Swagger and a certain cross-Channel sophistication are only part of her appeal, though. A great many artists are being forced to diversify their offering to make career ends meet. Kakoma is a something of an instinctive Renaissance woman, a 360-degree artist whose talent, savvy, cross-cultural breadth and sense of mischief call to mind artists such as Spain’s boundary-vaulting Rosalía – or a Belgian Beyoncé.

Kakoma’s last two albums were produced by El Guincho, the architect of Rosalía’s innovative flamenco R&B hybrid. That Beyoncé comparison, meanwhile, gained more weight last summer, when Lous and the Yakuza acquired new management: the powerful Roc Nation, founded by Beyoncé’s other half, Jay-Z, and a stable responsible for the career of Rihanna, among others.

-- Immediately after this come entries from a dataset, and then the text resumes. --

(* ===== verification/XvFsSession.v ===== *)
(** A process of xv6 and its file system calls: every sequence of calls does to
    the disk what a map of files and a table of open files say. *)

From stdpp Require Import base option list numbers gmap sets.
From coqutil Require Import Datatypes.RecordSettersUsingExistingGetters.
From Stdlib Require Import Strings.Byte ZArith Lia.
From S2P Require Import Prelude CString XvFs XvFsInv XvFsInode XvFsIo XvFsCache XvFsDir XvFsCalls XvFsRw XvFsOps XvFsLink XvFsTree.
Local Open Scope Z_scope.

(** * Closing and changing the directory *)

(** The directory that a path leads to. *)
Definition chdir_to (V : gmap Z afile) (c : Z) (path : cstr) : option Z := '(n, _) ← walk V false (start c path) (names path); g ← V !! n; if decide (f_type g = T_DIR) then Some n else None.

Section calls.
Context (T : gmap Z ainode) (s : fss) (Hop : outstanding s = 0%nat).
Abbreviation V := (files T s).
Abbreviation C := (icache s).
Abbreviation s0 := (with_log 1 ∅ s).

(** The last reference to a file without names is the end of the file. *)
Lemma close_spec i n g : fs_ok T s → loaded C i n → is_locked C i = false → V !! n = Some g →
  wp (close_inode i) (λ _ s', ∃ T', call T s T' s' {[IBLOCK n (sb s)]} 0 (λ m, - one n m) nobody 0 ∧
    files T' s' = if decide (f_nlink g = 0 ∧ refs C n = 1) then delete n V else V) s.
Proof.
  intros O L Hl Hg. assert (fs_ok T s0) as O0 by (by apply ok_log). unfold close_inode. apply begin_first; [done|]. apply wp_bind. case_decide as E.
  - destruct E as [E1 E2]. destruct (lookup_files_inv _ _ _ _ Hg) as (a&Ha&->). pose proof L as (ip&Hi&Hn&Hr&Hv). destruct (fo_copies _ _ O i ip Hi Hr) as (a'&Ha'&Hd). rewrite Hn, Ha in Ha'. injection Ha' as <-.
    assert (locked ip = false) as Hlk by (unfold is_locked in Hl; by rewrite Hi in Hl). assert (ref ip = 1) as Hr1 by (rewrite <- (refs_entry C (fo_wf _ _ O) i ip Hi Hr); by rewrite Hn).
    eapply wp_mono; [by apply (iput_free T s0 O0 i n ip a); [| | | |rewrite Hd| | |]|]. intros [] s1 (O1&F1&E3&Fr&Hroom). cbn beta. eapply wp_intro; [apply end_run|]. exists (delete n T). split; [|exact F1]. apply call_moves. split; [done|done| |cbn [with_log sb] in *; lia].
    exists ∅. split; [by rewrite size_empty|]. eapply fs_frame_mono; [exact Fr|]. clear. set_solver.
  - destruct (iput_moves T s0 i n g O0 Hg (loaded_handle _ _ _ L) Hl) as (C1&R1&M1).
    { cbn [with_log icache]. destruct (decide (f_nlink g = 0)); [right|by left]. tauto. }
    eapply wp_intro; [exact R1|]. cbn beta. eapply wp_intro; [apply end_run|]. exists T. split; [|done]. apply call_moves. eapply moves_ext; [exact M1|..]; moves_side.
Qed.

(** The directory of the process. *)
Context (cwd : nat) (c : Z) (G : ready T s cwd c) (cf : afile) (Hc : V !! c = Some cf) (Hcl : 0 < f_nlink cf).

Lemma sys_chdir_spec dev_read path : no_nul path →
  wp (sys_chdir dev_read cwd path) (λ '(r, j) s', files T s' = V ∧
    match chdir_to V c path with
    | Some n => r = 0 ∧ handle (icache s') j n ∧ call T s T s' ∅ 0 (λ m, one n m - one c m) nobody 0
    | None => r = -1 ∧ j = cwd ∧ call T s T s' ∅ 0 (λ _, 0) nobody 0
    end) s.
Proof.
  intros Hnul. unfold sys_chdir. apply begin_first; [done|]. assert (ready T s0 cwd c) as G0 by (by apply ready_log). destruct (namei_moves T s0 cwd c G0 dev_read path Hnul) as (r&C1&R1&H1). change (files T s0) with V in *. apply wp_bind. eapply wp_intro; [exact R1|].
  unfold chdir_to. destruct r as [i|], (walk V false (start c path) (names path)) as [[n nm]|]; cbv beta iota; try done.
  2: { eapply wp_end; [exact H1|]. intros s1 Ca F. done. }
  destruct H1 as (M1&H1&g&Hg&Hlive). cbn [mbind option_bind]. rewrite Hg. cbn [mbind option_bind]. change (refs (icache s0) n) with (refs C n) in Hlive. pose proof (mv_ok _ _ _ _ _ _ _ _ _ M1) as O1. pose proof (mv_cache _ _ _ _ _ _ _ _ _ M1) as E1. cbn [set_cache icache with_log] in E1.
  destruct (ilock_moves T (set_cache C1 s0) O1 i n H1) as (C2&R2&M2&L2); [rewrite (ev_lock _ _ _ _ E1); apply G|]. apply wp_bind. eapply wp_intro; [exact R2|]. cbn beta. change (set_cache C2 (set_cache C1 s0)) with (set_cache C2 s0) in *.
  pose proof (mv_ok _ _ _ _ _ _ _ _ _ M2) as O2. pose proof (mv_cache _ _ _ _ _ _ _ _ _ M2) as E2. cbn [set_cache icache] in E2. assert (is_locked C2 i = true) as K2 by (rewrite (ev_lock _ _ _ _ E2); unfold only; by rewrite decide_True).
  destruct (opened_file T (set_cache C2 s0) O2 i n g Hg L2 K2) as (a&Ha&Eg&ip&Hi&_&_&_&_&Hdin). apply wp_bind. eapply wp_intro; [by apply read_inode_run|]. cbn beta. replace (d_type (din ip)) with (f_type g) by (rewrite Hdin, Eg; done).
  assert (∀ x, refs C2 x = refs C x + one n x) as Hr2 by (intros x; rewrite (ev_refs _ _ _ _ E2), (ev_refs _ _ _ _ E1); lia). assert (moves T s0 T (set_cache C2 s0) ∅ 0 (one n) (only i true) 0) as M02 by (eapply moves_ext; [eapply (moves_trans _ _ _ (set_cache C1 s0)); [apply G0|exact M1|exact M2|]|..]; moves_side).
  pose proof (one_self n) as Hon. pose proof (one_self c) as Hoc. pose proof (refs_nonneg C n) as Hpn. destruct (decide (f_type g = T_DIR)) as [Ht|Ht]; [rewrite decide_False by (intros H; by apply H)|rewrite decide_True by done].
  - destruct (iunlock_moves T (set_cache C2 s0) O2 i n g Hg L2 K2) as (C3&R3&M3). apply wp_bind. eapply wp_intro; [exact R3|]. cbn beta. change (set_cache C3 (set_cache C2 s0)) with (set_cache C3 s0) in *. pose proof (mv_ok _ _ _ _ _ _ _ _ _ M3) as O3. pose proof (mv_cache _ _ _ _ _ _ _ _ _ M3) as E3. cbn [set_cache icache] in E3.
    assert (∀ x, refs C3 x = refs C x + one n x) as Hr3 by (intros x; rewrite (ev_refs _ _ _ _ E3), Hr2; lia). assert (moves T s0 T (set_cache C3 s0) ∅ 0 (one n) nobody 0) as M03.
    { eapply moves_ext; [eapply (moves_trans _ _ _ (set_cache C2 s0)); [apply G0|exact M02|exact M3|]|..]; moves_side. intros j. cbn [with_log icache]. rewrite (rd_unlocked _ _ _ _ G). unfold then_, only, nobody. repeat case_decide; done. }
    pose proof (mv_cache _ _ _ _ _ _ _ _ _ M03) as E03. cbn [set_cache icache with_log] in E03. pose proof (handle_refs _ _ _ (fo_wf _ _ (rd_ok _ _ _ _ G)) (rd_cwd _ _ _ _ G)) as Hpc. pose proof (one_nonneg n c) as Hnc.
    destruct (iput_moves T (set_cache C3 s0) cwd c cf O3 Hc) as (C4&R4&M4); [apply (ev_handle _ _ _ _ E03); [apply G|rewrite Hr3; lia]|cbn; rewrite (ev_lock _ _ _ _ E03); apply G|lia|]. apply wp_bind. eapply wp_intro; [exact R4|]. cbn beta. change (set_cache C4 (set_cache C3 s0)) with (set_cache C4 s0) in *.
    apply wp_bind. eapply wp_intro; [apply end_run|]. cbn beta. apply wp_ret. split_and!; [done|done| |].
    + apply (mv_handle _ _ _ _ _ _ _ _ _ M4); [apply (mv_handle _ _ _ _ _ _ _ _ _ M3); [by apply loaded_handle|cbn; rewrite Hr2; lia]|]. cbn [set_cache icache]. rewrite Hr3. unfold one. destruct (decide (n = c)) as [->|Hne]; repeat case_decide; try lia; congruence.
    + apply call_moves. eapply moves_ext; [eapply (moves_trans _ _ _ (set_cache C3 s0)); [apply G0|exact M03|exact M4|]|..]; moves_side. intros x Hx Hx2. pose proof (one_nonneg n x). cbn [with_log icache] in *. lia.
  - destruct (iunlockput_moves T (set_cache C2 s0) O2 i n g Hg L2 K2) as (C3&R3&M3); [cbn; rewrite Hr2; lia|]. apply wp_bind. eapply wp_intro; [exact R3|]. cbn beta. eapply (wp_end T s T _ ∅ 0 (λ _, 0) nobody 0); [|intros s4 Ca F; done].
    eapply moves_ext; [eapply (moves_trans _ _ _ (set_cache C2 s0)); [apply G0|exact M02|exact M3|]|..]; moves_side.
    + intros x Hx _. pose proof (one_nonneg n x). cbn [with_log icache] in *. lia.
    + intros j. cbn [with_log icache]. rewrite (rd_unlocked _ _ _ _ G). unfold then_, only, nobody. repeat case_decide; done.
Qed.

End calls.

(** * Processes *)

Inductive request :=
  | Mkdir (path : cstr)
  | Mknod (path : cstr) (major minor : Z)
  | Link (old new : cstr)
  | Unlink (path : cstr)
  | Chdir (path : cstr)
  | Open (path : cstr) (omode : Z)
  | Close (fd : Z)
  | Read (fd n : Z)
  | Write (fd : Z) (src : list byte).

(** What a call returns: a number, and the bytes of a [read]. *)
Definition answer : Type := Z * option (list byte).

(** The descriptor that [fdalloc] finds. *)
Definition NOFILE : nat := 16.
Definition free_fd {A} (open : gmap Z A) : option Z := snd <$> list_find (λ fd, open !! fd = None) (Z.of_nat <$> seq 0 NOFILE).

(** The file system and a process: its current directory and its open files. *)
Record proc := mk_proc { c_fs : fss; c_cwd : nat; c_open : gmap Z ofile }.

Section run.
Context (dev_read : Z → option (Z → option (list byte))) (dev_write : Z → option (list byte → Z)).

Definition on_fd (pr : proc) (fd : Z) (K : ofile → option (answer * proc)) : option (answer * proc) :=
  match c_open pr !! fd with None => Some ((-1, None), pr) | Some o => K o end.

Definition run (q : request) (pr : proc) : option (answer * proc) :=
  let s := c_fs pr in
  let w := c_cwd pr in
  match q with
  | Mkdir path => '(r, s') ← sys_mkdir dev_read dev_write w path s; Some ((r, None), mk_proc s' w (c_open pr))
  | Mknod path major minor => '(r, s') ← sys_mknod dev_read dev_write w path major minor s; Some ((r, None), mk_proc s' w (c_open pr))
  | Link old new => '(r, s') ← sys_link dev_read dev_write w old new s; Some ((r, None), mk_proc s' w (c_open pr))
  | Unlink path => '(r, s') ← sys_unlink dev_read dev_write w path s; Some ((r, None), mk_proc s' w (c_open pr))
  | Chdir path => '(r, j, s') ← sys_chdir dev_read w path s; Some ((r, None), mk_proc s' j (c_open pr))
  | Open path omode =>
      '(r, s') ← sys_open dev_read dev_write w path omode (free_fd (c_open pr)) s;
      match r with
      | None => Some ((-1, None), mk_proc s' w (c_open pr))
      | Some (fd, o) => Some ((fd, None), mk_proc s' w (<[fd := o]> (c_open pr)))
      end
  | Close fd => on_fd pr fd (λ o, '(_, s') ← close_inode (o_ip o) s; Some ((0, None), mk_proc s' w (delete fd (c_open pr))))
  | Read fd n =>
      on_fd pr fd (λ o, '(r, o', s') ← fileread dev_read o n s;
        Some ((match r with Some l => Z.of_nat (length l) | None => -1 end, r), mk_proc s' w (<[fd := o']> (c_open pr))))
  | Write fd src => on_fd pr fd (λ o, '(r, o', s') ← filewrite dev_write o src s; Some ((r, None), mk_proc s' w (<[fd := o']> (c_open pr))))
  end.
(** * Appending *)

(** The inode [n] holds [len] more bytes from [off] on. *)
Record grown (T : gmap Z ainode) (n : Z) (g : image) (a : ainode) (off : Z) (p : list byte) (a' : ainode) (g' : image) : Prop := {
  gw_ok : mk_ok (Some n) (<[n := a']> T) g';
  gw_len : Z.of_nat (length (a_blocks a')) = nblk (off + Z.of_nat (length p));
  gw_bytes : ∀ l r, fbytes (vs g) a = l ++ replicate r NUL → length l = Z.to_nat off → ∃ r', fbytes (vs g') a' = (l ++ p) ++ replicate r' NUL;
  gw_tight : tight a';
  gw_meta : a_empty a' = a_empty a ∧ a_size a' = a_size a;
  gw_free : freeblock g' = freeblock g + (Z.of_nat (length (own a')) - Z.of_nat (length (own a))) ∧ freeinode g' = freeinode g;
  gw_frame : ∀ c, c ∉ own a' → sects g' !! c = sects g !! c;
  gw_own : ∀ c, c ∈ own a → c ∈ own a';
}.

Lemma length_bytes T n g a : mk_ok (Some n) T g → T !! n = Some a → length (fbytes (vs g) a) = (512 * length (a_blocks a))%nat.
Proof. intros K Ha. by rewrite (length_fbytes _ _ _ _ (mk_inv _ _ _ K) n a Ha). Qed.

Kakoma has a side-gig as a model, most notably for Louis Vuitton and Chloé. But musically, she is a thoroughly compelling artist, drawing on a wealth of inputs that resonate throughout work that dances across divides and plays with hybridity.

Take Kisé, the out-and-out banger from Iota about a passionate, but unwise, hook-up. Kakoma dovetails English with French as though there was no disconnect. “À deux dans le moshpit, aux pieds nos Yeezys,” goes the chorus (roughly: “together in the moshpit, Yeezys on our feet”, Yeezys being the Kanye West-designed trainer line from Adidas.) The title puns on the French “qui sait?” (who knows?) or “qui c’est” (who is it?). Thanks to the Yakuza’s drummer, the beat goes even harder than usual tonight.

Watch a video clip of Kisé by Lous and the Yakuza.

If her elastic voice and terrific tunes were not enough, there’s one more way into her art. Kakoma is a manga geek. The artwork for Iota takes its cue from a pivotal scene in the Berserk animé. A recent performance video for La Money found her dressed in red leather biker gear in tribute to Akira.

Growing up bouncing around between the Democratic Republic of the Congo, Rwanda and Belgium, her childhood was disrupted by war and enforced separation from her parents. Among her other interests, Kakoma became obsessed with the Japanese artform; she used to draw her own record sleeves. Her band name – the Yakuza – nods at the Japanese crime syndicate, but Kakoma also plays knowingly on its original meaning, “loser”. Much of her nuanced music comes from the perspective of an outsider. Her songs – such as Solo, from 2019’s Gore, or Dilemme, her best-known track – emphasise a need for autonomy, coupled with a deep well of loneliness. On top of a difficult childhood, Kakoma endured homelessness and other hardships when she announced to her family that she was quitting her philosophy degree to pursue music.

Why aren’t Lous and the Yakuza better known? Kakoma’s slinky trap-pop songs about trauma, resilience and hope deserve a wider audience. A simple answer might be the language barrier.

But non-anglophone music is booming. Six years on from the Justin Bieber remix of Despacito, Latin music briefly surpassed country and western to become the fourth most streamed genre in the US in May last year. Korean is now normalised for anglophone audiences. Måneskin, the Italian glam rock band, broke through with Zitti e Buoni, an all-Italian track.

A few of Kakoma’s tunes draw on Afrobeats, a defining international sound. The major Afrobeats artists tend to come from places such as Nigeria, however, rather than Africa’s francophone countries. For some reason, French struggles to get past the bouncers at the global polyglot pop party.

It might, however, just be a matter of time before that dial moves. Here’s a baby step: Drake rapped a line in Québécois French on his album of last year, Honestly, Nevermind. It may just take one compelling performer to capture the international imagination and Kakoma is a strong contender.

Tonight’s narrative emphasises Kakoma’s many strands, not least her charm. Chatting easily in English, she alludes to having had a problem with her legs that left them paralysed recently. As the set goes on, her dancing becomes increasingly more free as Kakoma flings off her high-heeled boots and replaces them with trainers, throwing her limbs around gawkily, but joyously. Then she loses the trainers too. She encourages the crowd to sing along. “Even those who don’t speak French,” she smiles, “even if it’s gibberish.”